3.2. The dwarf regime
The space density of dwarf galaxies remains elusive. Figs. 1 & 2 shows that the MGC can only sample with credibility to MB - 16 mag at which point both limiting statistics and the high and low surface brightness selection limits bite (see Driver et al. 2004). Fig. 6 illustrates this by showing the MGC galaxies on an absolute magnitude versus redshift plot. The data are of course bounded by the B = 20 mag limit which highlights the rapidly diminishing volume observed for low luminosity systems. One way to overcome this is to simply conduct ever deeper redshift surveys (as indicated on the figure). However this has a diminishing return as the number of galaxies one must observe to find one low luminosity system becomes unreasonable. One possible way forward is to use photometric redshifts to pre-select low-z candidates and then follow-up only these systems. However the accuracy of photometric redshifts at low z is poor (although improved by near-IR colours, see Bolzonella, Miralles & Pelló 2000 for example). To overcome the surface brightness selection limits (both high and low) the source data must be improved to probe to very high resolution (FWHM < 0.5") and very deep isophotes (µB > > 26 mag arcsec-2) over wide areas (30 + sq deg). No such survey exists but facilities such as SUBARU/SUPrime and Magellan/IMACS just about have the capability to achieve such a survey. The alternative method is to observe the very local galaxy population (i.e., the Local Sphere of Influence, defined as that within 10 Mpc) and obtain direct distance measurements rather than redshifts.

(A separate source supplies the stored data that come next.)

(** C6. For distinct channels A and B of the receiver, a transition on A
    (whether the hardware delivers it or the handler is run for it)
    returns and leaves the wave start, the value slot, the dirty bit, the
    installed triplet and the interrupt enable of B as they were, and the
    call log and the user state untouched; and whatever the program and
    the pins do afterwards, every [lookForChanges()] makes the same calls
    through the pipeline of B as it would have made without that
    transition. *)
Theorem channel_isolation (A B : nat) a m acts :
  wf m → A < PINS_COUNT → B < PINS_COUNT → A ≠ B →
  is_capture a = true → action_pin a = Some A → Forall in_range acts →
  ∃ m1, step a m = Some m1
    ∧ _waveStarts (statics m1) !! B = _waveStarts (statics m) !! B
    ∧ _currentValues (statics m1) !! B = _currentValues (statics m) !! B
    ∧ flag_test (_changedFlags (statics m1)) B
      = flag_test (_changedFlags (statics m)) B
    ∧ pipeline (receiver m1) B = pipeline (receiver m) B
    ∧ (B ∈ enabled m1 ↔ B ∈ enabled m)
    ∧ calls m1 = calls m
    ∧ world m1 = world m
    ∧ ∃ m' m1', run acts m = Some m' ∧ run acts m1 = Some m1'
        ∧ channel B m1' = channel B m'
        ∧ calls_on B (calls m1') = calls_on B (calls m').
Proof.
  intros Hwf HA HB HAB Hcap Hpin Hacts.
  destruct (step_is_Some a m) as [m1 Hstep]; [done| |].
  { unfold in_range. by rewrite Hpin. }
  pose proof (step_wf a m m1 Hwf Hstep) as Hwf1.
  destruct (step_capture_other a B A m m1) as [Hch Hcalls]; [done..|].
  exists m1. split; [done|].
  pose proof (f_equal ch_waveStart Hch) as Hws.
  pose proof (f_equal ch_value Hch) as Hcv.
  pose proof (f_equal ch_dirty Hch) as Hd.
  pose proof (f_equal ch_pipeline Hch) as Hp.
  pose proof (f_equal ch_enabled Hch) as He.
  simpl in Hws, Hcv, Hd, Hp, He.
  do 4 (split; [done|]).
  split.
  { split; intros Hin.
    - apply (bool_decide_eq_true_2 (B ∈ enabled m1)) in Hin.
      apply (bool_decide_eq_true_1 (B ∈ enabled m)). congruence.
    - apply (bool_decide_eq_true_2 (B ∈ enabled m)) in Hin.
      apply (bool_decide_eq_true_1 (B ∈ enabled m1)). congruence. }
  split; [done|].
  split.
  { destruct a as [q st t|q st t| | |]; try done; simpl in Hstep.
    - case_decide; [|by simplify_eq].
      by apply isr_inv in Hstep as (s' & _ & ->).
    - by apply isr_inv in Hstep as (s' & _ & ->). }
  destruct (run_is_Some acts m Hwf Hacts) as [m' Hrun].
  destruct (run_is_Some acts m1 Hwf1 Hacts) as [m1' Hrun1].
  exists m', m1'. split; [done|]. split; [done|].
  destruct (run_agree acts B m1 m m1' m') as (Hch' & new & C1 & C2);
    [done..|].
  split; [done|]. by rewrite C1, C2, Hcalls.
Qed.

End Isolation.

Section Detach.
Context `{Platform} {World : Type}.
Implicit Types (r : @PWMReceiver World) (m : @Machine World) (w : World)
  (a : @Action World) (acts : list (@Action World)).

(** While nothing is attached to it again, a detached channel keeps the
    default triplet, and no callback is called for it. *)
Lemma default_pipeline_persists acts (c : nat) m m' :
  wf m → pipeline (receiver m) c = Some (_void, none, identity) →
  Forall (λ a, attaches c a = false) acts →
  run acts m = Some m' →
  pipeline (receiver m') c = Some (_void, none, identity)
  ∧ filter is_onChange (calls_on c (calls m'))
    = filter is_onChange (calls_on c (calls m)).
Proof.
  intros Hwf Hp Hacts. revert m Hwf Hp.
  induction Hacts as [|a acts Ha Hacts IH]; intros m Hwf Hp Hrun;
    simpl in Hrun.
  - by injection Hrun as <-.
  - destruct (step a m) as [m1|] eqn:Hstep; [|done]. simpl in Hrun.
    destruct (step_channel a c m m1 Hwf Hstep) as [Hch Hcalls].
    assert (pipeline (receiver m1) c = Some (_void, none, identity)) as Hp1.
    { apply (f_equal ch_pipeline) in Hch. simpl in Hch. rewrite Hch.
      assert (∀ st t, ch_pipeline (channel_capture c st t (channel c m))
                      = Some (_void, none, identity)) as Hcap
        by (intros st t; unfold channel_capture; by destruct (0 <? st)%Z).
      destruct a as [q st t|q st t| |q oc fl tr|q]; cbn [channel_next].
      - destruct (bool_decide (q = c) && _); [apply Hcap|exact Hp].
      - destruct (bool_decide (q = c)); [apply Hcap|exact Hp].
      - exact Hp.
      - simpl in Ha. rewrite Ha. exact Hp.
      - by destruct (bool_decide (q = c)). }
    destruct (IH m1) as [Hp' Hc']; [by eapply step_wf|done|done|].
    split; [done|]. rewrite Hc', Hcalls, filter_app.
    replace (filter is_onChange (channel_calls a c (channel c m))) with
      (@nil Call); [by rewrite app_nil_r|].
    destruct a; try done. simpl. rewrite Hp.
    destruct (flag_test _ c); [|done].
    by destruct (_currentValues (statics m) !! c).
Qed.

Figure 6. The difficulty of quantifying the faint-end of the luminosity function is highlighted in an M v z plot such as this one. The data points are from the MGC which is limited at B = 20 mag. The yellow box marks its boundary and it barely contains any volume for very low luminosity systems. One possible way forward is to simply push progressively deeper with the upcoming multiplex spectrographs (e.g., AA on the Anglo Australian Telescope or GMOS/KAOS on Gemini). The main problem with this approach is the sheer numbers of objects. To circumvent this one can envisage implementing a photometric redshift cut first to pre-select candidate low-z objects. The left side indicates the distribution of galaxies from the local group, Fornax and the Milky Way globular cluster distribution as indicated.